▶ _AIM OF THE EXERCISE_
Go from the first line below to the one with "From stdpp Require Import base list strings." and print each line exactly.

▶ _DATA EXCERPTS_

(** * tanstack-ui-table: the root composer and the table context

    A shallow embedding of
    - [src/components/enhanced-table/composition-pattern/root.tsx]
      ([TableRoot]: [updateData], [memoColumns], the initial [columnOrder],
      [handleDragEnd]) and
    - [src/components/enhanced-table/table-context.tsx]
      ([useTableContext], [TableProvider]),
    together with the JavaScript array operations these functions call and
    the [arrayMove] helper of [@dnd-kit/sortable]. *)

From stdpp Require Import base list strings.
From Stdlib Require Import ZArith Lia.

Local Open Scope string_scope.
Local Open Scope list_scope.
Local Open Scope nat_scope.

(** ** JavaScript arrays

    An array whose elements are of type [A] is a list of slots; a slot is
    [Some v] for a value and [None] for [undefined] (a hole reads as
    [undefined], and a spread turns holes into [undefined]). Numbers that
    serve as positions are integers in [Z]. *)
Module Js.

Abbreviation array A := (list (option A)).

(** [arr[k]]: a read past the end yields [undefined]. *)
Definition get {A} (arr : array A) (k : nat) : option A :=
  match arr !! k with
  | Some slot => slot
  | None => None
  end.

(** [[...arr]] and [arr.slice()]: a fresh array with the same slots. *)
Definition spread {A} (arr : array A) : array A := arr.
Definition slice {A} (arr : array A) : array A := arr.

(** An array index is an integer [i] with [0 <= i < 2^32 - 1]. *)
Definition MAX_ARRAY_INDEX : Z := 2 ^ 32 - 1.

(** [arr[i] = v]. Inside the array the slot is replaced; at an array index
    past the end the array grows to length [i + 1], the slots in between
    being holes; a number that is not an array index (negative, or from
    [2^32 - 1] on) names an ordinary property, and neither the elements
    nor the length change. *)
Definition assign {A} (arr : array A) (i : Z) (v : A) : array A :=
  if (i <? 0)%Z then arr
  else if (i <? Z.of_nat (length arr))%Z then <[Z.to_nat i := Some v]> arr
  else if (i <? MAX_ARRAY_INDEX)%Z then
    arr ++ replicate (Z.to_nat i - length arr) None ++ [Some v]
  else arr.

(** [arr.indexOf(x)]: the first position holding a value strictly equal
    to [x], or [-1]. *)
Fixpoint indexOf_from {A} `{EqDecision A} (arr : array A) (x : A) (k : Z) : Z :=
  match arr with
  | [] => (-1)%Z
  | slot :: rest =>
      if decide (slot = Some x) then k else indexOf_from rest x (k + 1)
  end.

Definition indexOf {A} `{EqDecision A} (arr : array A) (x : A) : Z :=
  indexOf_from arr x 0.

(** [arr.includes(x)] on an array of values. *)
Fixpoint includes {A} `{EqDecision A} (arr : list A) (x : A) : bool :=
  match arr with
  | [] => false
  | y :: rest => if decide (y = x) then true else includes rest x
  end.

(** [arr.splice(start, deleteCount, ...items)]: the start is counted from
    the end when negative and clamped to [0 .. length]; the delete count is
    clamped to what is left. Returns the removed slots and the array after
    the call. *)
Definition splice_start (len : nat) (start : Z) : nat :=
  if (start <? 0)%Z then Z.to_nat (Z.max (Z.of_nat len + start) 0)
  else Z.to_nat (Z.min start (Z.of_nat len)).

Definition splice {A} (arr : array A) (start deleteCount : Z)
    (items : array A) : array A * array A :=
  let len := length arr in
  let actualStart := splice_start len start in
  let actualDeleteCount :=
    Z.to_nat (Z.min (Z.max deleteCount 0) (Z.of_nat (len - actualStart))) in
  (take actualDeleteCount (drop actualStart arr),
   take actualStart arr ++ items ++ drop (actualStart + actualDeleteCount) arr).

(** Truthiness of an optional boolean flag and of an optional string. *)
Definition truthy (flag : option bool) : bool :=
  match flag with
  | Some b => b
  | None => false
  end.

Definition truthy_string (s : option string) : bool :=
  match s with
  | Some v => negb (String.eqb v "")
  | None => false
  end.

End Js.

(** ** [@dnd-kit]: the drag-end event and [arrayMove]

    [root.tsx] imports [arrayMove] from [@dnd-kit/sortable], where it reads
<<
    export function arrayMove<T>(array: T[], from: number, to: number): T[] {
      const newArray = array.slice();
      newArray.splice(
        to < 0 ? newArray.length + to : to,
        0,
        newArray.splice(from, 1)[0]
      );
      return newArray;
    }
>>
    The arguments of the outer [splice] are evaluated left to right: the
    insertion position is computed on the length before the removal, and
    the removed slot is read with [[0]], which is [undefined] when nothing
    was removed. *)
Module Dnd.

(** [active] and [over] carry an [id]; [handleDragEnd] reads it as a
    string. *)
Record Item := { id : string }.

Record DragEndEvent := { active : option Item; over : option Item }.

Definition arrayMove {A} (array : Js.array A) (from to : Z) : Js.array A :=
  let newArray := Js.slice array in
  let position :=
    if (to <? 0)%Z then (Z.of_nat (length newArray) + to)%Z else to in
  let '(removed, newArray) := Js.splice newArray from 1 [] in
  let item := Js.get removed 0 in
  snd (Js.splice newArray position 0 [item]).

End Dnd.

(** ** [table-context.tsx] *)
Module TableContext.

Section WithTable.
(** [Table] is the engine instance and [Update] the row-update callback;
    both are opaque to the context. *)
Context {Table Update : Type}.

Record TableContextProps := {
  table : Table;
  updateData : Update;
  enableEditing : option bool;
  enableColumnReorder : option bool;
  columnOrder : option (Js.array string);
}.

Record Error := { message : string }.

Inductive outcome (A : Type) :=
| Throw (e : Error)
| Return (a : A).

(** The place of a component in the tree, as far as the context is
    concerned: the values of the [TableContext.Provider]s that enclose
    it, nearest first. *)
Definition scope := list TableContextProps.

(** [createContext<TableContextProps | undefined>(undefined)]. *)
Definition TableContext_default : option TableContextProps := None.

(** [useContext(TableContext)]: the value of the nearest enclosing
    provider, or the default. *)
Definition useContext (here : scope) : option TableContextProps :=
  match here with
  | [] => TableContext_default
  | value :: _ => Some value
  end.

Definition useTableContext (here : scope) : outcome TableContextProps :=
  let context := useContext here in
  match context with
  | None =>
      Throw _ {| message := "useTableContext must be used within a TableProvider" |}
  | Some context => Return _ context
  end.

(** [TableProvider]: its children render inside a provider whose value
    is built from the props. *)
Definition TableProvider (table : Table) (updateData : Update)
    (enableEditing enableColumnReorder : option bool)
    (columnOrder : option (Js.array string)) (here : scope) : scope :=
  {| table := table; updateData := updateData;
     enableEditing := enableEditing;
     enableColumnReorder := enableColumnReorder;
     columnOrder := columnOrder |} :: here.
End WithTable.

Arguments TableContextProps : clear implicits.
Arguments scope : clear implicits.
Arguments Throw {A} e.
Arguments Return {A} a.

End TableContext.

(** ** [root.tsx]: [TableRoot] *)
Module TableRoot.

Section WithData.
(** [TData] is the type of the caller's row records, [Render] that of the
    caller's header and cell renderers, [Accessor] that of the remaining
    properties a caller's column definition carries. *)
Context {TData Render Accessor : Type}.

(** The renderers of the three synthetic columns, next to the caller's. *)
Inductive Renderer :=
| Custom (r : Render)
| SelectExpandHeader
| SelectExpandCell
| SelectHeader
| SelectCell
| ExpandHeader
| ExpandCell.

Record ColumnDef := {
  id : option string;
  header : option Renderer;
  cell : option Renderer;
  enableSorting : option bool;
  enableHiding : option bool;
  accessor : option Accessor;
}.

Record TableRootProps := {
  data : Js.array TData;
  columns : list ColumnDef;
  enableSelection : option bool;
  enableExpansion : option bool;
  enableEditing : option bool;
  enableColumnReorder : option bool;
}.

(** The updater that [updateData] hands to [setTableData]. *)
Definition updateData (rowIndex : Z) (updatedData : TData)
    (prevData : Js.array TData) : Js.array TData :=
  let newData := Js.spread prevData in
  Js.assign newData rowIndex updatedData.

Definition selectExpandColumn : ColumnDef :=
  {| id := Some "select-expand";
     header := Some SelectExpandHeader;
     cell := Some SelectExpandCell;
     enableSorting := Some false;
     enableHiding := Some false;
     accessor := None |}.

Definition selectColumn : ColumnDef :=
  {| id := Some "select";
     header := Some SelectHeader;
     cell := Some SelectCell;
     enableSorting := Some false;
     enableHiding := Some false;
     accessor := None |}.
(** * pycloudlib.kvm.cloud: image resolution and the instance-type catalog

    A shallow embedding of [src/pycloudlib/kvm/cloud.py] (class [KVM]) and
    the properties its specification states about it.

    - Python values are modelled as the code uses them: [str] as [string],
      a [dict] keyed by strings as stdpp's [gmap string _], a YAML number
      as [pynum] (an unbounded [int] or a binary64 [float]).
    - The object ([self]) and the outside world are threaded explicitly:
      a method is a function from a [world] to a [result] and a [world].
      An exception leaves the mutations made before it in place, as in
      Python.
    - The calls of [self._log.debug] change nothing that the methods or
      their callers can see and are left out.
    - Everything the class reaches but does not define (the streams query
      of the base class, [requests.get], [yaml.load], [subp], the file
      system) is a field of [Env]; its answer may depend on the calls made
      so far. *)

From Stdlib Require Import ZArith QArith Qround Qpower List String Ascii Bool Lia.
From Stdlib Require Import DecimalString.
From Stdlib Require Import Floats.SpecFloat.
From stdpp Require Import gmap strings.

Close Scope Q_scope.
Open Scope string_scope.
Open Scope list_scope.

(** ** Python strings *)

Module PyStr.
Lemma live_acquired t log :
  live t log <= live t (log ++ acquired) <= S (live t log).
Proof.
  unfold live. rewrite !count_occ_app. destruct t; simpl.
  - repeat (destruct (Event_eq_dec _ _); try done). all: lia.
  - repeat (destruct (Event_eq_dec _ _); try done). all: lia.
Qed.

Lemma loadGLTF_log dec manager contents filename log :
  loadGLTF dec manager contents filename log =
  match GLTFLoader_parse dec manager contents with
  | inr result =>
      (Resolved (pushAnimations (setName (gltf_scene result) filename)
                                (gltf_animations result)),
       log ++ acquired ++ released)
  | inl error => (Failed error, log ++ acquired)
  end.
Proof.
  unfold loadGLTF. destruct (GLTFLoader_parse dec manager contents); [done|].
  by rewrite <- app_assoc.
Qed.

(** What a load adds to the log, for every amount of fuel. *)
Lemma loadFile_log dec fuel file manager log outcome log' :
  loadFile dec fuel file manager log = Some (outcome, log') ->
  match outcome with
  | Resolved _ => log' = log \/ log' = log ++ acquired ++ released
  | Failed _ => log' = log \/ log' = log ++ acquired
  end.
Proof.
  revert file manager. induction fuel as [|fuel IH]; intros file manager; [done|].
  rewrite loadFile_S. unfold loadFileBody.
  destruct (readFile _ file) as [contents|]; [|intros [= <- <-]; by left].
  destruct (falsy contents); [intros [= <- <-]; by left|].
  destruct (formatOf _) as [[]|].
  - destruct (FBXLoader_parse dec _ _); intros [= <- <-]; by left.
  - rewrite loadGLTF_log. destruct (GLTFLoader_parse dec _ _);
      intros [= <- <-]; by right.
  - rewrite loadGLTF_log. destruct (GLTFLoader_parse dec _ _);
      intros [= <- <-]; by right.
  - destruct (OBJLoader_parse dec _ _); intros [= <- <-]; by left.
  - destruct (PLYLoader_parse dec _); intros [= <- <-]; by left.
  - destruct (STLLoader_parse dec _); intros [= <- <-]; by left.
  - destruct (unzipSync dec _) as [error|zip]; [intros [= <- <-]; by left|].
    rewrite scanZip_find.
    destruct (List.find modelEntry zip) as [[path fileData]|].
    + apply IH.
    + intros [= <- <-]. by left.
  - intros [= <- <-]. by left.
Qed.

(** X15. Whatever is loaded, an archive included, the log of transcoders only
    grows, and by one of three tails: nothing, a pair created and disposed
    of, or, on failure only, a pair created and left.  So a load that
    resolves leaves as many live transcoders as it found, and a load that
    fails leaves at most one more of each kind. *)
Theorem loads_that_resolve_release_transcoders
    (dec : Decoders) (fuel : nat) (file : File) (manager : LoadingManager)
    (log log' : list Event) (outcome : Outcome) (t : Transcoder) :
  loadFile dec fuel file manager log = Some (outcome, log') ->
  log `prefix_of` log' /\
  match outcome with
  | Resolved _ =>
      (log' = log \/ log' = log ++ acquired ++ released) /\
      live t log' = live t log
  | Failed _ =>
      (log' = log \/ log' = log ++ acquired) /\
      live t log <= live t log' <= S (live t log)
  end.
Proof.
  intros Hload. pose proof (loadFile_log _ _ _ _ _ _ _ Hload) as Hlog.
  destruct outcome as [o|error]; destruct Hlog as [->| ->].
  - split; [done|]. split; [by left|done].
  - split; [by apply prefix_app_r|]. split; [by right|apply live_released].
  - split; [done|]. split; [by left|lia].
  - split; [by apply prefix_app_r|]. split; [by right|apply live_acquired].
Qed.

Lemma loads_that_resolve_release_transcoders_witness :
  live DRACOLoader [Created DRACOLoader; Created KTX2Loader;
                    Disposed DRACOLoader; Disposed KTX2Loader] =
  live DRACOLoader [].
Proof.
  exact (proj2 (proj2 (loads_that_resolve_release_transcoders accepting 2
           (mkFile "scene.glb" "glTF" false) (OuterManager ∅) []
           [Created DRACOLoader; Created KTX2Loader;
            Disposed DRACOLoader; Disposed KTX2Loader]
           (Resolved (pushAnimations (setName (sampleGroup "gltf") "scene.glb")
                                     ["walk"]))
           DRACOLoader eq_refl))).
Defined.

(** ** loadFile: which manager the decoders see *)

(** X16. An archive is loaded the same whatever manager [loadFile] was called
    with: the file inside is decoded with the archive's own manager, and
    the outer table is out of reach.  The [ply] and [stl] decoders are given
    no manager at all. *)
Theorem archive_ignores_outer_manager
    (dec : Decoders) (fuel : nat) (file : File) (m1 m2 : LoadingManager)
    (log : list Event) :
  formatOf (extensionOf (name file)) = Some ZIP \/
  formatOf (extensionOf (name file)) = Some PLY \/
  formatOf (extensionOf (name file)) = Some STL ->
  loadFile dec fuel file m1 log = loadFile dec fuel file m2 log.
Proof.
  intros Hf. destruct fuel as [|fuel]; [done|].
  rewrite !loadFile_S. unfold loadFileBody.
  destruct (readFile _ file) as [contents|]; [|done].
  destruct (falsy contents); [done|].
  destruct Hf as [->|[->| ->]]; done.
Qed.

Lemma archive_ignores_outer_manager_witness :
  loadFile accepting 2 (mkFile "bundle.zip" "PK" false) (OuterManager ∅) [] =
  loadFile accepting 2 (mkFile "bundle.zip" "PK" false)
           (ZipManager [("tex.png", "PNG")]) [].
Proof.
  exact (archive_ignores_outer_manager accepting 2 (mkFile "bundle.zip" "PK" false)
           (OuterManager ∅) (ZipManager [("tex.png", "PNG")]) []
           (or_introl eq_refl)).
Defined.

(** ** loadFile: the depth of the recursion *)

Lemma find_modelEntry_zips zip :
  Forall (fun e => extensionOf e.1 = "zip") zip ->
  List.find modelEntry zip = None.
Proof.
  induction 1 as [|e zip He _ IH]; simpl; [done|].
  unfold modelEntry at 1. rewrite He.
  change (includes zipExtensions "zip") with false. exact IH.
Qed.

(** X17. The recursive call of the [zip] case never recurses again: the entry it
    loads has an extension other than [zip].  So two levels of [loadFile]
    settle every load, and further levels change nothing; an archive
    holding only archives is rejected for want of a model. *)
Theorem recursion_is_one_level_deep
    (dec : Decoders) (fuel : nat) (file : File) (manager : LoadingManager)
    (log : list Event) :
  loadFile dec (S (S fuel)) file manager log = loadFile dec 2 file manager log /\
  is_Some (loadFile dec 2 file manager log) /\
  (forall zip,
     extensionOf (name file) = "zip" -> unreadable file = false ->
     unzipSync dec (bytes file) = inr zip ->
     Forall (fun e => extensionOf e.1 = "zip") zip ->
     loadFile dec 2 file manager log = Some (Failed NoModelInZip, log)).
Proof.
  split; [apply loadFile_enough|]. split; [apply loadFile_total|].
  intros zip Hext Hr Hzip Hall.
  rewrite (loadFile_zip _ _ _ _ _ _ Hext Hr Hzip).
  by rewrite (find_modelEntry_zips zip Hall).
Qed.

(** ** Resolving what was dropped *)




Lemma createObjectURL_grows blob store :
  store `prefix_of` store ++ [blob] /\
  (forall b data, fetchBytes store b = Some data ->
                  fetchBytes (store ++ [blob]) b = Some data) /\
  fetchBytes store (ObjectURL (length store)) = None /\
  length (store ++ [blob]) = S (length store).
Proof.
  split; [by apply prefix_app_r|]. split; [|split].
  - intros [id|ref| |member] data; simpl; try done.
    destruct (store !! id) as [x|] eqn:Hid; [|done].
    intros H. by rewrite (lookup_app_l_Some _ _ _ _ Hid).
  - simpl. by rewrite lookup_ge_None_2.
  - rewrite length_app. simpl. lia.
Qed.
(** *** Batch *)


Lemma elem_of_dedupe (seen xs : list string) (x : string) :
  x ∈ Js.dedupe seen xs ↔ x ∈ xs ∧ x ∉ seen.
Proof.
  revert seen. induction xs as [|y xs IH]; intros seen; simpl.
  - split; [by intros ?%elem_of_nil | by intros [?%elem_of_nil _]].
  - case_bool_decide as Hy.
    + rewrite IH, elem_of_cons. split; [tauto|].
      intros [[-> | Hx] Hns]; [done | tauto].
    + rewrite !elem_of_cons, IH, not_elem_of_cons. split.
      * intros [-> | [Hx [Hne Hns]]]; [tauto | tauto].
      * intros [[-> | Hx] Hns]; [by left|].
        destruct (decide (x = y)) as [->|Hne]; [by left | right; tauto].
Qed.

Lemma concat_chunksOf (fuel size : nat) (l : list string) :
  (0 < size)%nat → (length l <= fuel)%nat →
  concat (Checker.chunksOf fuel size l) = l.
Proof.
  intros Hsize. revert l. induction fuel as [|fuel IH]; intros l Hlen; simpl.
  - destruct l; [done | simpl in Hlen; lia].
  - destruct l as [|x l]; [done|]. simpl concat.
    rewrite IH; [apply take_drop|].
    rewrite length_drop. simpl in *. lia.
Qed.

Lemma chunkSize_pos n : (0 < Checker.chunkSize n)%nat.
Proof. unfold Checker.chunkSize. lia. Qed.

Section BatchProperties.
Import Checker.
Context {Result : Type}.
Variable enableCaching : bool.
Variable cacheGet : string → option Result.
Variable checkEmail : string → Result.

Lemma separate_spec (unique : list string) (resultMap : gmap string Result)
    (uncached : list string) :
  snd (separate enableCaching cacheGet unique resultMap uncached) =
    uncached ++ filter (fun e => cachedResult enableCaching cacheGet e = None) unique ∧
  ∀ e, fst (separate enableCaching cacheGet unique resultMap uncached) !! e =
       match cachedResult enableCaching cacheGet e with
       | Some cached => if bool_decide (e ∈ unique) then Some cached else resultMap !! e
       | None => resultMap !! e
       end.
Proof.
  revert resultMap uncached.
  induction unique as [|x unique IH]; intros resultMap uncached; simpl.
  - split; [by rewrite app_nil_r|]. intros e. by destruct (cachedResult _ _ e).
  - rewrite filter_cons.
    destruct (cachedResult enableCaching cacheGet x) as [c|] eqn:Hx.
    + destruct (IH (<[x := c]> resultMap) uncached) as [Hs Hm].
      rewrite decide_False by congruence. split; [exact Hs|].
      intros e. rewrite Hm.
      destruct (cachedResult enableCaching cacheGet e) as [c'|] eqn:He.
      * destruct (decide (e = x)) as [->|Hne].
        -- rewrite (bool_decide_eq_true_2 (x ∈ x :: unique)) by apply list_elem_of_here.
           rewrite lookup_insert_eq. case_bool_decide; congruence.
        -- rewrite lookup_insert_ne by done.
           case_bool_decide as H1; case_bool_decide as H2; try done.
           ++ exfalso. apply H2. by apply list_elem_of_further.
           ++ apply elem_of_cons in H2 as [?|?]; done.
      * destruct (decide (e = x)) as [->|Hne]; [congruence|].
        by rewrite lookup_insert_ne.
    + destruct (IH resultMap (uncached ++ [x])) as [Hs Hm].
      rewrite decide_True by done. split; [by rewrite Hs, <- app_assoc|].
      intros e. rewrite Hm.
      destruct (cachedResult enableCaching cacheGet e) as [c'|] eqn:He; [|done].
      destruct (decide (e = x)) as [->|Hne]; [congruence|].
      case_bool_decide as H1; case_bool_decide as H2; try done.
      ++ exfalso. apply H2. by apply list_elem_of_further.
      ++ apply elem_of_cons in H2 as [?|?]; done.
Qed.



End BatchProperties.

▶ _EXPECTED ANSWER_
(** * tanstack-ui-table: the root composer and the table context

    A shallow embedding of
    - [src/components/enhanced-table/composition-pattern/root.tsx]
      ([TableRoot]: [updateData], [memoColumns], the initial [columnOrder],
      [handleDragEnd]) and
    - [src/components/enhanced-table/table-context.tsx]
      ([useTableContext], [TableProvider]),
    together with the JavaScript array operations these functions call and
    the [arrayMove] helper of [@dnd-kit/sortable]. *)

From stdpp Require Import base list strings.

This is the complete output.